Başkalarına zarar vermek, dürüst olmamak veya adaletsiz eylemlerde bulunmak, her iki dinde de genellikle "kötü" davranış olarak kabul edilir. Bu, yalan söyleme, hile yapma veya başkalarına zarar verme gibi şeyleri içerir. İster aynı inançtan olsun ister farklı inançlardan olanlara karşı hoşgörüsüzlük, aşırılıkçı davranışlara girişmek veya bunları desteklemek, tipik olarak hem Yahudiliğin hem de İslam'ın öğretilerine aykırı olarak görülecektir. O halde sadece İsrail değil İsrail’i destekleyen bir devlet ya da bireyin de hayırlı bir kurum ya da iyi biri olması mümkün değildir.  
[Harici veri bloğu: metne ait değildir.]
Record tries_inv (s : segState) : Prop := {
  ti_tasks : Forall (fun t => 0 <= tk_attempts t < m) (sg_tasks s);
  ti_workers : Forall (fun w => 1 <= tk_attempts (wk_task w) <= m /\ wk_maxTries w = m) (sg_active s);
  ti_options : triesOf (d_options (sg_d s)) = m
}.

(** The requests that may still be answered. *)
Definition room (s : segState) : Z := sumZ (map task_room (sg_tasks s)) + sumZ (map worker_room' (sg_active s)).

Lemma room_nonneg (s : segState) : tries_inv s -> 0 <= room s.
Proof.
  intros [Ht Hw _]. unfold room. apply Z.add_nonneg_nonneg; apply sumZ_map_nonneg.
  - intros t Hin. pose proof (proj1 (Forall_forall _ _) Ht t Hin). unfold task_room. cbn in *. lia.
  - intros w Hin. pose proof (proj1 (Forall_forall _ _) Hw w Hin). unfold worker_room'. cbn in *. lia.
Qed.

Lemma start_task_tries (s : segState) (idx : nat) (task : segmentedRangeTask) :
  tries_inv s -> sg_tasks s !! idx = Some task ->
  let s' := startTask attempt task (s <| sg_tasks ::= delete idx |>) in tries_inv s' /\ room s' = room s.
Proof.
  intros [Ht Hw Ho] Hi. cbv zeta. unfold startTask. cbv zeta. destruct (launchState _) as [ll lg].
  destruct (attempt _ _) as [flushes r]. pose proof (delete_perm _ _ _ Hi) as Hp.
  rewrite Hp in Ht. apply Forall_cons in Ht as [Hk Ht]. split.
  - constructor; [exact Ht| |exact Ho]. cbn. apply Forall_app. split; [done|]. constructor; [|done]. cbn. split; [lia|exact Ho].
  - unfold room. cbn. rewrite map_app, sumZ_app, (sumZ_perm _ _ (Permutation_map task_room Hp)).
    unfold task_room at 2, worker_room' at 2, sumZ. cbn. unfold task_room. lia.
Qed.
Peki o halde Amerika, İngiltere, Fransa İsrail terörünü destekleyerek kime hizmet edip, neyin aklını yaşamaktadırlar? İspanya’dan Endonezya’ya, Kanada’dan Kore’ye başka milletlerden insanlar İsrail terörünü lanetliyor. Demek ki, esas mesele iyilik kötülük kavramlarının içeriğiyle alakalı değil şahsi çıkarlarla ilgilidir. Yahudi veya Müslüman, Mecusi ya da vegan ol, salt menfaate yenilen insan kötüdür. Hem bir Tanrı'ya inanmayıp hem de Filistin topraklarını Tanrı'nın İsrailliler için vadettiği topraklar diye pazarlayan bir Siyonist devlet ne kadar haklıysa ona biat eden halk o kadar iyidir. 

*Bu makalede yer alan fikirler yazara aittir ve Fokus+'ın editöryal politikasını yansıtmayabilir.